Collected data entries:
(** Default arguments: the check reports a parameter exactly when two recorded
    declarations of it give different default texts, once per parameter and in the order of
    the keys. *)
Theorem default_arg_divergence_exact (g : GlobalIndex) :
  let reported := analyzeDefaultArgDivergence g [] in
  (forall k, [k] ∈ dx_entities <$> reported <->
     exists a b, a ∈ gi_defaultArgs g /\ b ∈ gi_defaultArgs g /\ default_group_key a = k /\ default_group_key b = k /\ da_defaultText a <> da_defaultText b) /\
  (forall d, d ∈ reported -> dx_kind d = DefaultArg_Divergent /\ exists k, dx_entities d = [k]) /\
  strictly_ordered (mjoin (dx_entities <$> reported)).
Proof.
  intros reported. assert (Hent : forall k v d, default_diagnostic k v = Some d -> dx_entities d = [k] /\ dx_kind d = DefaultArg_Divergent).
  { intros k v d. unfold default_diagnostic. case_decide; [done|]. by intros [= <-]. }
  unfold reported, analyzeDefaultArgDivergence. cbn [app]. split_and!; [|intros d (k & v & _ & Hd)%elem_of_omap_entries|apply reported_ordered; intros; by eapply Hent].
  - intros k. rewrite list_elem_of_fmap. setoid_rewrite elem_of_omap_entries.
    assert (Htexts : forall t, t ∈ (list_to_set (text <$> sites (foldl add_default_site no_default_group (filter (fun e => default_group_key e = k) (gi_defaultArgs g)))) : gset bytes) <->
      exists e, e ∈ gi_defaultArgs g /\ default_group_key e = k /\ da_defaultText e = t).
    { intros t. rewrite elem_of_list_to_set, list_elem_of_fmap. setoid_rewrite default_sites. setoid_rewrite list_elem_of_filter. split.
      - intros (s & -> & [Hs%elem_of_nil|(e & [Hk He] & <-)]); [done|]. by exists e.
      - intros (e & He & Hk & <-). exists (default_site_of e). split; [done|]. right. by exists e. }
    split.
    + intros (d & Ed & k' & group & Hg & Hd). destruct (Hent _ _ _ Hd) as [Ek _]. rewrite Ek in Ed. injection Ed as <-.
      apply group_of in Hg as [_ ->]. unfold default_diagnostic in Hd. case_decide as Hsz; [done|].
      apply two_elements in Hsz as (t & t' & (a & Ha & Hka & Hta)%Htexts & (b & Hb & Hkb & Htb)%Htexts & Hne). exists a, b. split_and!; congruence.
    + intros (a & b & Ha & Hb & Hka & Hkb & Hne).
      assert (Hsz : ~ (size (list_to_set (C := gset bytes) (text <$> sites (foldl add_default_site no_default_group (filter (fun e => default_group_key e = k) (gi_defaultArgs g))))) < 2)).
      { apply two_elements. exists (da_defaultText a), (da_defaultText b). split_and!; [apply Htexts; eauto..|done]. }
      eexists. split; [|exists k, (foldl add_default_site no_default_group (filter (fun e => default_group_key e = k) (gi_defaultArgs g))); split; [apply group_of; eauto|]].
      2: { unfold default_diagnostic. by rewrite decide_False. }
      done.
  - destruct (Hent _ _ _ Hd) as [? ?]. eauto.
Qed.
End DefaultArgs.

(** * Exception specifications *)

Section ExceptionSpecs.
Import ExceptionSpecs.

Definition spec_site (e : ExceptionSpecEntry) : Site := (es_filePath e, es_line e).

Lemma spec_sites es : sites (foldl add_spec_site no_spec_group es) =
  foldl (observe_entry spec_site (fun e => {[es_isNoexcept e]}) (fun e m => {[es_isNoexcept e]} ∪ m)) [] es.
Proof. induction es as [|e es IH] using rev_ind; [done|]. rewrite !foldl_snoc. cbn [sites add_spec_site]. by rewrite IH. Qed.

Lemma spec_observed es : observed spec_site es_isNoexcept (fun b (m : gset bool) => b ∈ m) es (sites (foldl add_spec_site no_spec_group es)).
Proof. rewrite spec_sites. apply observe_all; set_solver. Qed.

(** The two specifications of one key. *)
Definition conflict (k : bytes) (a b : ExceptionSpecEntry) : Prop :=
  spec_group_key a = k /\ spec_group_key b = k /\ es_isNoexcept a <> es_isNoexcept b.

Lemma elem_of_allSpecs es b : b ∈ allSpecs (foldl add_spec_site no_spec_group es) <-> exists e, e ∈ es /\ es_isNoexcept e = b.
Proof.
  destruct (spec_observed es) as [Hn Hs Hm]. unfold allSpecs. rewrite elem_of_union_list. setoid_rewrite list_elem_of_fmap. split.
  - intros (m & ([s m'] & -> & Hsm) & Hb). apply (Hm s m' b Hsm) in Hb as (e & ? & _ & ?). eauto.
  - intros (e & He & <-). assert (Hin : spec_site e ∈ (sites (foldl add_spec_site no_spec_group es)).*1) by (apply Hs; eauto).
    apply elem_of_keys in Hin as (m & Hsm). exists m. split; [by exists (spec_site e, m)|]. apply (Hm _ _ _ Hsm). eauto.
Qed.

(** Exception specifications: the check reports a function exactly when two recorded
    declarations disagree on whether it can throw, once per function and in the order of the
    keys; when a single site resolves both ways the diagnostic is placed there and says so,
    and otherwise no site does. *)
Theorem exception_spec_divergence_exact (g : GlobalIndex) :
  let reported := analyzeExceptionSpecDivergence g [] in
  let recorded := gi_exceptionSpecs g in
  (forall k, [k] ∈ dx_entities <$> reported <-> exists a b, a ∈ recorded /\ b ∈ recorded /\ conflict k a b) /\
  (forall d, d ∈ reported -> dx_kind d = ExceptionSpec_Divergent /\ exists k group, dx_entities d = [k] /\ spec_groups g !! k = Some group /\
     ((exists a b, a ∈ recorded /\ b ∈ recorded /\ conflict k a b /\ spec_site a = spec_site b /\
         dx_callLocation d = formatSite (spec_site a) /\ dx_message d = both_ways_message group (spec_site a)) \/
      ((forall a b, a ∈ recorded -> b ∈ recorded -> conflict k a b -> spec_site a <> spec_site b) /\ dx_message d = contradiction_message group))) /\
  strictly_ordered (mjoin (dx_entities <$> reported)).
Proof.
  intros reported recorded.
  assert (Hent : forall k v d, spec_diagnostic k v = Some d -> dx_entities d = [k] /\ dx_kind d = ExceptionSpec_Divergent).
  { intros k v d. unfold spec_diagnostic. case_decide; [done|]. destruct (list_find _ _) as [[? []]|]; by intros [= <-]. }
  assert (Hmem : forall k e, e ∈ filter (fun e => spec_group_key e = k) recorded <-> spec_group_key e = k /\ e ∈ recorded) by (intros; by rewrite list_elem_of_filter).
  assert (Hspecs : forall k b, b ∈ allSpecs (foldl add_spec_site no_spec_group (filter (fun e => spec_group_key e = k) recorded)) <->
    exists e, e ∈ recorded /\ spec_group_key e = k /\ es_isNoexcept e = b).
  { intros k b. rewrite elem_of_allSpecs. setoid_rewrite Hmem. naive_solver. }
  unfold reported, analyzeExceptionSpecDivergence. cbn [app].
  split_and!; [|intros d (k & group & Hg & Hd)%elem_of_omap_entries|apply reported_ordered; intros; by eapply Hent].
  - intros k. rewrite list_elem_of_fmap. setoid_rewrite elem_of_omap_entries. split.
    + intros (d & Ed & k' & group & Hg & Hd). destruct (Hent _ _ _ Hd) as [Ek _]. rewrite Ek in Ed. injection Ed as <-.
      apply group_of in Hg as [_ ->]. unfold spec_diagnostic in Hd. case_decide as Hsz; [done|].
      apply two_elements in Hsz as (t & t' & (a & Ha & Hka & Hta)%Hspecs & (b & Hb & Hkb & Htb)%Hspecs & Hne). exists a, b. split_and!; [done|done|].
      split_and!; congruence.
    + intros (a & b & Ha & Hb & Hka & Hkb & Hne). set (group := foldl add_spec_site no_spec_group (filter (fun e => spec_group_key e = k) recorded)).
      assert (Hsz : ~ (size (allSpecs group) < 2)) by (apply two_elements; exists (es_isNoexcept a), (es_isNoexcept b); split_and!; [apply Hspecs; eauto..|done]).
      assert (Hd : exists d, spec_diagnostic k group = Some d).
      { unfold spec_diagnostic. rewrite decide_False by done. destruct (list_find _ _) as [[? []]|]; eauto. }
      destruct Hd as [d Hd]. exists d. split; [symmetry; by eapply Hent|]. exists k, group. split; [apply group_of; eauto|done].
  - destruct (Hent _ _ _ Hd) as [Ek Ekind]. split; [done|]. exists k, group. split_and!; [done|done|]. apply group_of in Hg as [_ Eg].
    pose proof (spec_observed (filter (fun e => spec_group_key e = k) recorded)) as [Hn Hs Hm].
    change (gi_exceptionSpecs g) with recorded in Eg. rewrite <- Eg in Hs, Hm.
    unfold spec_diagnostic in Hd. case_decide as Hsz; [done|]. destruct (list_find (fun s => 1 < size s.2) (sites group)) as [[i [s m]]|] eqn:Ef.
    + injection Hd as <-. apply list_find_Some in Ef as (Hi & Hgt & _). cbn in Hgt. apply list_elem_of_lookup_2 in Hi.
      assert (H2 : ~ (size m < 2)) by lia. left.
      apply two_elements in H2 as (x & y & (a & [Hka Ha]%Hmem & Hsa & Hxa)%(Hm s m x Hi) & (b & [Hkb Hb]%Hmem & Hsb & Hyb)%(Hm s m y Hi) & Hne).
      exists a, b. split_and!; [done|done|split_and!; congruence|congruence|by rewrite Hsa|by rewrite Hsa].
    + injection Hd as <-. right. split; [|done]. intros a b Ha Hb (Hka & Hkb & Hne) Es. apply list_find_None in Ef.
      assert (Hin : spec_site a ∈ (sites group).*1) by (apply Hs; exists a; by rewrite Hmem).
      apply elem_of_keys in Hin as (m & Hsm). rewrite Forall_forall in Ef. apply (Ef _ Hsm). cbn.
      assert (H2 : ~ (size m < 2)); [|lia]. apply two_elements. exists (es_isNoexcept a), (es_isNoexcept b).
      split_and!; [apply (Hm _ _ _ Hsm); exists a; by rewrite Hmem|apply (Hm _ _ _ Hsm); exists b; by rewrite Hmem|done].
Qed.
End ExceptionSpecs.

_Exercise_:
Copy, word for word, the line that contains "e = k) recorded))." and every line after it through the end of the records, and nothing else.

_Written answer_:
    + intros (a & b & Ha & Hb & Hka & Hkb & Hne). set (group := foldl add_spec_site no_spec_group (filter (fun e => spec_group_key e = k) recorded)).
      assert (Hsz : ~ (size (allSpecs group) < 2)) by (apply two_elements; exists (es_isNoexcept a), (es_isNoexcept b); split_and!; [apply Hspecs; eauto..|done]).
      assert (Hd : exists d, spec_diagnostic k group = Some d).
      { unfold spec_diagnostic. rewrite decide_False by done. destruct (list_find _ _) as [[? []]|]; eauto. }
      destruct Hd as [d Hd]. exists d. split; [symmetry; by eapply Hent|]. exists k, group. split; [apply group_of; eauto|done].
  - destruct (Hent _ _ _ Hd) as [Ek Ekind]. split; [done|]. exists k, group. split_and!; [done|done|]. apply group_of in Hg as [_ Eg].
    pose proof (spec_observed (filter (fun e => spec_group_key e = k) recorded)) as [Hn Hs Hm].
    change (gi_exceptionSpecs g) with recorded in Eg. rewrite <- Eg in Hs, Hm.
    unfold spec_diagnostic in Hd. case_decide as Hsz; [done|]. destruct (list_find (fun s => 1 < size s.2) (sites group)) as [[i [s m]]|] eqn:Ef.
    + injection Hd as <-. apply list_find_Some in Ef as (Hi & Hgt & _). cbn in Hgt. apply list_elem_of_lookup_2 in Hi.
      assert (H2 : ~ (size m < 2)) by lia. left.
      apply two_elements in H2 as (x & y & (a & [Hka Ha]%Hmem & Hsa & Hxa)%(Hm s m x Hi) & (b & [Hkb Hb]%Hmem & Hsb & Hyb)%(Hm s m y Hi) & Hne).
      exists a, b. split_and!; [done|done|split_and!; congruence|congruence|by rewrite Hsa|by rewrite Hsa].
    + injection Hd as <-. right. split; [|done]. intros a b Ha Hb (Hka & Hkb & Hne) Es. apply list_find_None in Ef.
      assert (Hin : spec_site a ∈ (sites group).*1) by (apply Hs; exists a; by rewrite Hmem).
      apply elem_of_keys in Hin as (m & Hsm). rewrite Forall_forall in Ef. apply (Ef _ Hsm). cbn.
      assert (H2 : ~ (size m < 2)); [|lia]. apply two_elements. exists (es_isNoexcept a), (es_isNoexcept b).
      split_and!; [apply (Hm _ _ _ Hsm); exists a; by rewrite Hmem|apply (Hm _ _ _ Hsm); exists b; by rewrite Hmem|done].
Qed.
End ExceptionSpecs.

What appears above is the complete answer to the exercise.